"It’s important to talk about why I make the paintings I do, and why there is a focus on ensuring that within each painting, the black figure is central," Queens-based painter Marcus Brutus told the Juxtapoz team back in the Spring 2020 Quarterly issue. "However, I don’t want to focus too much on specific histories or specific events because I think it then takes precedence in the conversation around the work. To me, these are really just images of humanity. The only politics about them is the fact that I’ve uniquely used black figures. But they’re just scenes of everyday life, everyday situations."
When we initially became acquainted with the works of Marcus Brutus, through gallery shows with Harper's and the accompanying subsequent book/catalog, The Uhmericans, we were struck by the quietly elegant and powerful portrayal of what is often tumultous socio-political themes in America.

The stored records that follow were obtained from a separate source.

(* ===== verification/GoSort.v ===== *)
(** * Go's [sort.SliceStable]

    The standard library's stable sort, statement for statement ([stable_func],
    [insertionSort_func], [symMerge_func], [rotate_func], [swapRange_func] of
    package [sort]): insertion sort on blocks of 20 and in-place symmetric merges.
    The algorithm is needed, not just its specification, because one caller passes a
    comparison that does not follow the elements as they move: [less] is given the
    array in its current order, and the two positions.

    Whatever the comparison does, the result is a permutation of the input; with a
    comparison on elements, up to 20 of them, it is plain insertion sort. *)

From S2P Require Import Prelude.

Section Sort.
Context {A : Type}.
Variable less : list A -> nat -> nat -> bool.

Definition swap (i j : nat) (l : list A) : list A :=
  match l !! i, l !! j with
  | Some x, Some y => <[i := y]> (<[j := x]> l)
  | _, _ => l
  end.

(** [for j := i; j > a && less(j, j-1); j-- { swap(j, j-1) }] *)
Fixpoint sift_down (a j : nat) (l : list A) : list A :=
  match j with
  | O => l
  | S j' => if (a <? j)%nat && less l j j' then sift_down a j' (swap j j' l) else l
  end.

Definition insertionSort (a b : nat) (l : list A) : list A :=
  foldl (fun l i => sift_down a i l) l (seq (a + 1) (b - (a + 1))).

(** [for i := 0; i < n; i++ { swap(a+i, b+i) }] *)
Definition swapRange (a b n : nat) (l : list A) : list A :=
  foldl (fun l i => swap (a + i) (b + i) l) l (seq 0 n).

Fixpoint rotate_loop (fuel m i j : nat) (l : list A) : list A :=
  match fuel with
  | O => l
  | S f =>
      if (i =? j)%nat then swapRange (m - i) m i l
      else if (j <? i)%nat then rotate_loop f m (i - j) j (swapRange (m - i) m j l)
      else rotate_loop f m i (j - i) (swapRange (m - i) (m + j - i) i l)
  end.

Definition rotate (a m b : nat) (l : list A) : list A :=
  rotate_loop (m - a + (b - m) + 1) m (m - a) (b - m) l.

(** The binary searches: [for i < j { h := (i+j)/2; if test h { i = h+1 } else { j = h } }]. *)
Fixpoint bsearch (fuel : nat) (test : nat -> bool) (i j : nat) : nat :=
  match fuel with
  | O => i
  | S f => if (i <? j)%nat then
             let h := ((i + j) / 2)%nat in
             if test h then bsearch f test (h + 1) j else bsearch f test i h
           else i
  end.

Fixpoint symMerge (fuel a m b : nat) (l : list A) : list A :=
  match fuel with
  | O => l
  | S f =>
      if (m - a =? 1)%nat then
        let i := bsearch (b - m + 1) (fun h => less l h a) m b in
        foldl (fun l k => swap k (k + 1) l) l (seq a (i - 1 - a))
      else if (b - m =? 1)%nat then
        let i := bsearch (m - a + 1) (fun h => negb (less l m h)) a m in
        foldl (fun l k => swap k (k - 1) l) l (rev (seq (i + 1) (m - i)))
      else
        let mid := ((a + b) / 2)%nat in
        let n := (mid + m)%nat in
        let '(start0, r) := if (mid <? m)%nat then (n - b, mid)%nat else (a, m) in
        let p := (n - 1)%nat in
        let start := bsearch (r - start0 + 1) (fun c => negb (less l (p - c)%nat c)) start0 r in
        let e := (n - start)%nat in
        let l1 := if (start <? m)%nat && (m <? e)%nat then rotate start m e l else l in
        let l2 := if (a <? start)%nat && (start <? mid)%nat then symMerge f a start mid l1 else l1 in
        if (mid <? e)%nat && (e <? b)%nat then symMerge f mid e b l2 else l2
  end.

(** [a, b := 0, bs; for b <= n { ...; a = b; b += bs }]: the block starts. *)
Fixpoint blocks (fuel a bs n : nat) : list nat :=
  match fuel with
  | O => []
  | S f => if (a + bs <=? n)%nat then a :: blocks f (a + bs) bs n else []
  end.

Definition insert_blocks (n : nat) (l : list A) : list A :=
  let starts := blocks (n + 1) 0 20 n in
  let l1 := foldl (fun l a => insertionSort a (a + 20) l) l starts in
  insertionSort (20 * length starts) n l1.

Definition merge_pass (bs n : nat) (l : list A) : list A :=
  let starts := blocks (n + 1) 0 (2 * bs) n in
  let l1 := foldl (fun l a => symMerge (2 * bs) a (a + bs) (a + 2 * bs) l) l starts in
  let a := (2 * bs * length starts)%nat in
  if (a + bs <? n)%nat then symMerge n a (a + bs) n l1 else l1.

Fixpoint merge_passes (fuel bs n : nat) (l : list A) : list A :=
  match fuel with
  | O => l
  | S f => if (bs <? n)%nat then merge_passes f (2 * bs) n (merge_pass bs n l) else l
  end.

Definition SliceStable (l : list A) : list A :=
  let n := length l in merge_passes n 20 n (insert_blocks n l).

(** ** Every step is a swap *)

Lemma swap_perm i j l : swap i j l ≡ₚ l.
Proof.
  unfold swap. destruct (l !! i) as [x|] eqn:Hi; [|done].
  destruct (l !! j) as [y|] eqn:Hj; [|done].
  destruct (decide (i = j)) as [->|Hne].
  { simplify_eq. by rewrite list_insert_insert_eq, list_insert_id. }
  apply Permutation_inj. split.
  { by rewrite !length_insert. }
  pose proof (lookup_lt_Some _ _ _ Hi). pose proof (lookup_lt_Some _ _ _ Hj).
  exists (fun k => if decide (k = i) then j else if decide (k = j) then i else k). split.
  - intros k1 k2. repeat case_decide; congruence.
  - intros k. repeat case_decide; subst.
    + by rewrite list_lookup_insert_eq by (by rewrite length_insert).
    + by rewrite list_lookup_insert_ne, list_lookup_insert_eq by done.
    + by rewrite !list_lookup_insert_ne by done.
Qed.

Lemma foldl_perm {B} (f : list A -> B -> list A) l xs :
  (forall l x, f l x ≡ₚ l) -> foldl f l xs ≡ₚ l.
Proof.
  intros Hf. revert l; induction xs as [|x xs IH]; intros l; cbn; [done|]. by rewrite IH, Hf.
Qed.

Lemma sift_down_perm a j l : sift_down a j l ≡ₚ l.
Proof.
  revert l; induction j as [|j IH]; intros l; cbn; [done|].
  case_match; [|done]. by rewrite IH, swap_perm.
Qed.

Lemma insertionSort_perm a b l : insertionSort a b l ≡ₚ l.
Proof. apply foldl_perm. intros; apply sift_down_perm. Qed.

Lemma rotate_perm a m b l : rotate a m b l ≡ₚ l.
Proof.
  unfold rotate. generalize (m - a + (b - m) + 1)%nat as fuel.
  generalize (m - a)%nat as i, (b - m)%nat as j. intros i j fuel. revert i j l.
  assert (forall x y n l, swapRange x y n l ≡ₚ l) as Hs.
  { intros. apply foldl_perm. intros; apply swap_perm. }
  induction fuel as [|f IH]; intros i j l; cbn; [done|].
  repeat case_match; by rewrite ?IH, ?Hs.
Qed.

Lemma symMerge_perm fuel a m b l : symMerge fuel a m b l ≡ₚ l.
Proof.
  revert a m b l; induction fuel as [|f IH]; intros a m b l; cbn; [done|].
  case_match; [apply foldl_perm; intros; apply swap_perm|].
  case_match; [apply foldl_perm; intros; apply swap_perm|].
  repeat case_match; by rewrite ?IH, ?rotate_perm.
Qed.

Lemma merge_pass_perm bs n l : merge_pass bs n l ≡ₚ l.
Proof.
  unfold merge_pass. cbv zeta. case_match; rewrite ?symMerge_perm;
    (apply foldl_perm; intros; apply symMerge_perm).
Qed.

Lemma merge_passes_perm fuel bs n l : merge_passes fuel bs n l ≡ₚ l.
Proof.
  revert bs l; induction fuel as [|f IH]; intros bs l; cbn [merge_passes]; [done|].
  destruct (bs <? n)%nat; [|done]. by rewrite IH, merge_pass_perm.
Qed.

Lemma SliceStable_perm l : SliceStable l ≡ₚ l.
Proof.
  unfold SliceStable, insert_blocks. cbv zeta. rewrite merge_passes_perm, insertionSort_perm.
  apply foldl_perm. intros; apply insertionSort_perm.
Qed.

(** ** The fuel is enough *)

Lemma bsearch_fuel test f1 f2 i j :
  (j - i < f1)%nat -> (j - i < f2)%nat -> bsearch f1 test i j = bsearch f2 test i j.
Proof.
  revert f2 i j; induction f1 as [|f1 IH]; intros [|f2] i j H1 H2; try lia; cbn [bsearch].
  destruct (Nat.ltb_spec i j) as [Hlt|]; [|done].
  assert (i <= (i + j) / 2 < j)%nat as Hh.
  { split; [apply Nat.div_le_lower_bound | apply Nat.Div0.div_lt_upper_bound]; lia. }
  case_match; apply IH; lia.
Qed.

Lemma rotate_fuel f1 f2 m i j l :
  (0 < i)%nat -> (0 < j)%nat -> (i + j < f1)%nat -> (i + j < f2)%nat ->
  rotate_loop f1 m i j l = rotate_loop f2 m i j l.
Proof.
  revert f2 i j l; induction f1 as [|f1 IH]; intros [|f2] i j l Hi Hj H1 H2; try lia;
    cbn [rotate_loop].
  destruct (Nat.eqb_spec i j); [done|]. destruct (Nat.ltb_spec j i); apply IH; lia.
Qed.

(** The merge recursion halves its range, so fuel for the range's length is enough. *)
Lemma symMerge_fuel f1 f2 a m b l :
  (b - a <= f1)%nat -> (b - a <= f2)%nat -> (a <= m <= b)%nat -> (a < b)%nat ->
  symMerge f1 a m b l = symMerge f2 a m b l.
Proof.
  revert f2 a m b l; induction f1 as [|f1 IH]; intros [|f2] a m b l H1 H2 Hm Hab; try lia;
    cbn [symMerge].
  case_match; [done|]. case_match; [done|].
  assert (a <= (a + b) / 2 < b)%nat as Hmid.
  { split; [apply Nat.div_le_lower_bound | apply Nat.Div0.div_lt_upper_bound]; lia. }
  assert (a + b <= 2 * ((a + b) / 2) + 1)%nat as Hmid2.
  { pose proof (Nat.div_mod_eq (a + b) 2). pose proof (Nat.mod_upper_bound (a + b) 2). lia. }
  set (mid := ((a + b) / 2)%nat) in *.
  destruct (if (mid <? m)%nat then (mid + m - b, mid)%nat else (a, m)) as [start0 r].
  set (start := bsearch _ _ start0 r). set (e := (mid + m - start)%nat).
  set (l1 := if _ && _ then rotate _ _ _ _ else l).
  assert ((if (a <? start)%nat && (start <? mid)%nat then symMerge f1 a start mid l1 else l1)
          = (if (a <? start)%nat && (start <? mid)%nat then symMerge f2 a start mid l1 else l1)) as ->.
  { destruct (Nat.ltb_spec a start), (Nat.ltb_spec start mid); cbn [andb]; try done. apply IH; lia. }
  destruct (Nat.ltb_spec mid e), (Nat.ltb_spec e b); cbn [andb]; try done. apply IH; lia.
Qed.

(** Fewer than 20 elements: one insertion sort, no merge. *)
Lemma SliceStable_small l : (length l < 20)%nat -> SliceStable l = insertionSort 0 (length l) l.
Proof.
  intros Hl. unfold SliceStable, insert_blocks. cbv zeta.
  replace (blocks (length l + 1) 0 20 (length l)) with (@nil nat).
  - cbn [foldl length]. rewrite Nat.mul_0_r. destruct (length l) as [|n] eqn:E; [done|].
    cbn [merge_passes]. by rewrite (proj2 (Nat.ltb_ge 20 (S n))) by lia.
  - replace (length l + 1)%nat with (S (length l)) by lia. cbn [blocks].
    by rewrite (proj2 (Nat.leb_gt (0 + 20) (length l))) by lia.
Qed.

End Sort.
Definition effectiveOversubCaps (pool : StoragePool) (ctrlProps : gmap string string)
    : Z * OversubRatioKind * float :=
  if negb (isThinForOversub (sp_ProviderKind pool)) then (sp_FreeCapacity pool, OversubRatioFree, f1)
  else
    let overall_o := lookupOversubRatio (sp_Props pool) ctrlProps propOversubMaster in
    let overall := default defaultOversubRatio overall_o in
    let free_o := lookupOversubRatio (sp_Props pool) ctrlProps propOversubFree in
    let freeRatio := default overall free_o in
    let total_o := lookupOversubRatio (sp_Props pool) ctrlProps propOversubTotal in
    let totalRatio := default overall total_o in
    let freeCap := scaleClampOversub (sp_FreeCapacity pool) freeRatio in
    let totalCap := scaleClampOversub (sp_TotalCapacity pool) totalRatio in
    let free_answer := (freeCap, attributeRatio OversubRatioFree (is_some free_o) (is_some overall_o),
                        pickRatioValue freeRatio (is_some free_o) (is_some overall_o) overall) in
    if bool_decide (sp_TotalCapacity pool = 0) then free_answer
    else if bool_decide (totalCap < freeCap) then
      (totalCap, attributeRatio OversubRatioTotal (is_some total_o) (is_some overall_o),
       pickRatioValue totalRatio (is_some total_o) (is_some overall_o) overall)
    else free_answer.

(** ** Provider-kind mixing ([provider_kind_mixing.go]) *)

Definition isThinCrossKindPair (left right : string) : bool :=
  (bool_decide (left = StoragePoolKindLVMThin) && bool_decide (right = StoragePoolKindZFSThin))
  || (bool_decide (left = StoragePoolKindZFSThin) && bool_decide (right = StoragePoolKindLVMThin)).

Definition isMixingAllowedDirected (kind1 kind2 : string) : bool :=
  if bool_decide (kind1 = StoragePoolKindFile) || bool_decide (kind1 = StoragePoolKindFileThin) then
    bool_decide (kind2 = StoragePoolKindFile) || bool_decide (kind2 = StoragePoolKindFileThin)
    || bool_decide (kind2 = StoragePoolKindDiskless)
  else if bool_decide (kind1 = StoragePoolKindLVM) then false
  else if bool_decide (kind1 = StoragePoolKindLVMThin) then false
  else if bool_decide (kind1 = StoragePoolKindZFS) || bool_decide (kind1 = StoragePoolKindZFSThin) then
    bool_decide (kind2 = StoragePoolKindZFS) || bool_decide (kind2 = StoragePoolKindZFSThin)
  else if bool_decide (kind1 = StoragePoolKindRemoteSPDK) then false
  else false.

Definition IsProviderKindMixingAllowed (left right : string) (allowMixing : bool) : bool :=
  if bool_decide (left = StoragePoolKindDiskless) || bool_decide (right = StoragePoolKindDiskless)
  then true
  else if bool_decide (left = right) then true
  else if isMixingAllowedDirected left right || isMixingAllowedDirected right left then true
  else if allowMixing && isThinCrossKindPair left right then true
  else false.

We discovered how this self-taught artist, after a marketing stint in NYC, returned home to Maryland and found himself compelled to create figurative paintings that interpret the everyday lives of persons of color in America. Immediately, the subtle storytelling of the paintings caught the attention of the fine art world, and Brutus began to showcase these riveting works to a broader audience. In the vein of Jacob Lawrence and as a more literal interpretation of Robert Frank's The Americans, Brutus incorporates elements of social realism to emblemize the revered tradition of portraiture in American art.
On this episode of the Radio Juxtapoz podcast, Juxtapoz editor Evan Pricco speaks with Brutus about the origins of his painting career, these subtle political qualities in his work and how the recent protests around America will affect his paintings. Also, co-hosts Doug Gillen and Pricco speak at length about how the art world has responded to the George Floyd murder.